## THE TASK
Begin with the first line of the listing and quote every line through the one containing "VTime (t : Z)"; give only those lines.

-=-=-

(* ===== verification/GoValue.v ===== *)
(** Values of the empty interface, as the code that runs specifications handles
    them: [internal/codegen], [internal/event] and the JSON they read and write.

    A [map[string]interface{}] is a reference into a heap, so that a map handed
    on and changed in place is changed for everybody who holds it.  A [nil] map
    is the reference [None]; writing to it panics. *)

From Stdlib Require Import ZArith Lia SpecFloat.
From stdpp Require Import base strings list gmap.
From S2P Require Import Prelude GoStrings.

#[local] Open Scope string_scope.

Definition Ref : Type := option positive.

Inductive GoVal :=
| VNil
| VString (s : string)
| VBool (b : bool)
| VInt (z : Z)
| VInt32 (z : Z)
| VInt64 (z : Z)
| VFloat32 (f : spec_float)
| VFloat64 (f : spec_float)
| VTime (t : Z)
| VList (l : list GoVal)
| VStrings (l : list string)
| VInts (l : list Z)
| VFloats (l : list spec_float)
| VMap (m : Ref)
| VMaps (l : list Ref)
| VOther (type : string).

Abbreviation Fields := (gmap string GoVal).
Abbreviation Heap := (gmap positive Fields).

(** [%T]. *)
Definition type_name (v : GoVal) : string :=
  match v with
  | VNil => "<nil>" | VString _ => "string" | VBool _ => "bool" | VInt _ => "int" | VInt32 _ => "int32"
  | VInt64 _ => "int64" | VFloat32 _ => "float32" | VFloat64 _ => "float64" | VTime _ => "time.Time"
  | VList _ => "[]interface {}" | VStrings _ => "[]string" | VInts _ => "[]int" | VFloats _ => "[]float64"
  | VMap _ => "map[string]interface {}" | VMaps _ => "[]map[string]interface {}" | VOther t => t
  end.

Definition is_nil (v : GoVal) : bool := match v with VNil => true | _ => false end.

(** ** Maps *)
Definition fields_of (h : Heap) (m : Ref) : Fields :=
  match m with Some r => default ∅ (h !! r) | None => ∅ end.

Definition alloc (f : Fields) (h : Heap) : Heap * Ref := let r := fresh (dom h) in (<[r := f]> h, Some r).

(** [m[k] = v]; [None] is the panic on a [nil] map. *)
Definition map_set (m : Ref) (k : string) (v : GoVal) (h : Heap) : option Heap :=
  match m with Some r => Some (<[r := <[k := v]> (fields_of h m)]> h) | None => None end.

(** ** What [encoding/json] decodes *)
Inductive JSON :=
| JNull
| JBool (b : bool)
| JNumber (f : spec_float)
| JString (s : string)
| JArray (l : list JSON)
| JObject (kvs : list (string * JSON)).

(** Decoding into an interface; later members replace earlier ones. *)
Fixpoint of_json (j : JSON) (h : Heap) : Heap * GoVal :=
  match j with
  | JNull => (h, VNil)
  | JBool b => (h, VBool b)
  | JNumber f => (h, VFloat64 f)
  | JString s => (h, VString s)
  | JArray l =>
      let '(h, vs) := (fix all l h := match l with
                        | [] => (h, [])
                        | j :: l' => let '(h, v) := of_json j h in let '(h, vs) := all l' h in (h, v :: vs)
                        end) l h in
      (h, VList vs)
  | JObject kvs =>
      let '(h, f) := (fix all kvs h f := match kvs with
                       | [] => (h, f)
                       | (k, j) :: kvs' => let '(h, v) := of_json j h in all kvs' h (<[k := v]> f)
                       end) kvs h ∅ in
      let '(h, m) := alloc f h in (h, VMap m)
  end.

Fixpoint of_members (kvs : list (string * JSON)) (h : Heap) (f : Fields) : Heap * Fields :=
  match kvs with [] => (h, f) | (k, j) :: kvs' => let '(h, v) := of_json j h in of_members kvs' h (<[k := v]> f) end.

(** The kind of value an error of [encoding/json] names. *)
Definition json_kind (j : JSON) : string :=
  match j with JNull => "null" | JBool _ => "bool" | JNumber _ => "number" | JString _ => "string" | JArray _ => "array" | JObject _ => "object" end.

(** Decoding into a variable of type [map[string]interface{}] that holds [m]:
    an object adds to the map, allocating it if it is [nil]; [null] makes it
    [nil]; anything else is an error. *)
Definition json_into_map (j : JSON) (m : Ref) (h : Heap) : Heap * result string Ref :=
  match j with
  | JNull => (h, Ok None)
  | JObject kvs =>
      let '(h, f) := of_members kvs h (fields_of h m) in
      match m with
      | Some r => (<[r := f]> h, Ok m)
      | None => let '(h, m) := alloc f h in (h, Ok m)
      end
  | _ => (h, Err ("json: cannot unmarshal " ++ json_kind j ++ " into Go value of type map[string]interface {}"))
  end.

Lemma fields_of_alloc f h h' m : alloc f h = (h', m) -> fields_of h' m = f.
Proof. intros [= <- <-]. cbn. by rewrite lookup_insert_eq. Qed.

-=-=-

## FINISHED EXERCISE
(* ===== verification/GoValue.v ===== *)
(** Values of the empty interface, as the code that runs specifications handles
    them: [internal/codegen], [internal/event] and the JSON they read and write.

    A [map[string]interface{}] is a reference into a heap, so that a map handed
    on and changed in place is changed for everybody who holds it.  A [nil] map
    is the reference [None]; writing to it panics. *)

From Stdlib Require Import ZArith Lia SpecFloat.
From stdpp Require Import base strings list gmap.
From S2P Require Import Prelude GoStrings.

#[local] Open Scope string_scope.

Definition Ref : Type := option positive.

Inductive GoVal :=
| VNil
| VString (s : string)
| VBool (b : bool)
| VInt (z : Z)
| VInt32 (z : Z)
| VInt64 (z : Z)
| VFloat32 (f : spec_float)
| VFloat64 (f : spec_float)
| VTime (t : Z)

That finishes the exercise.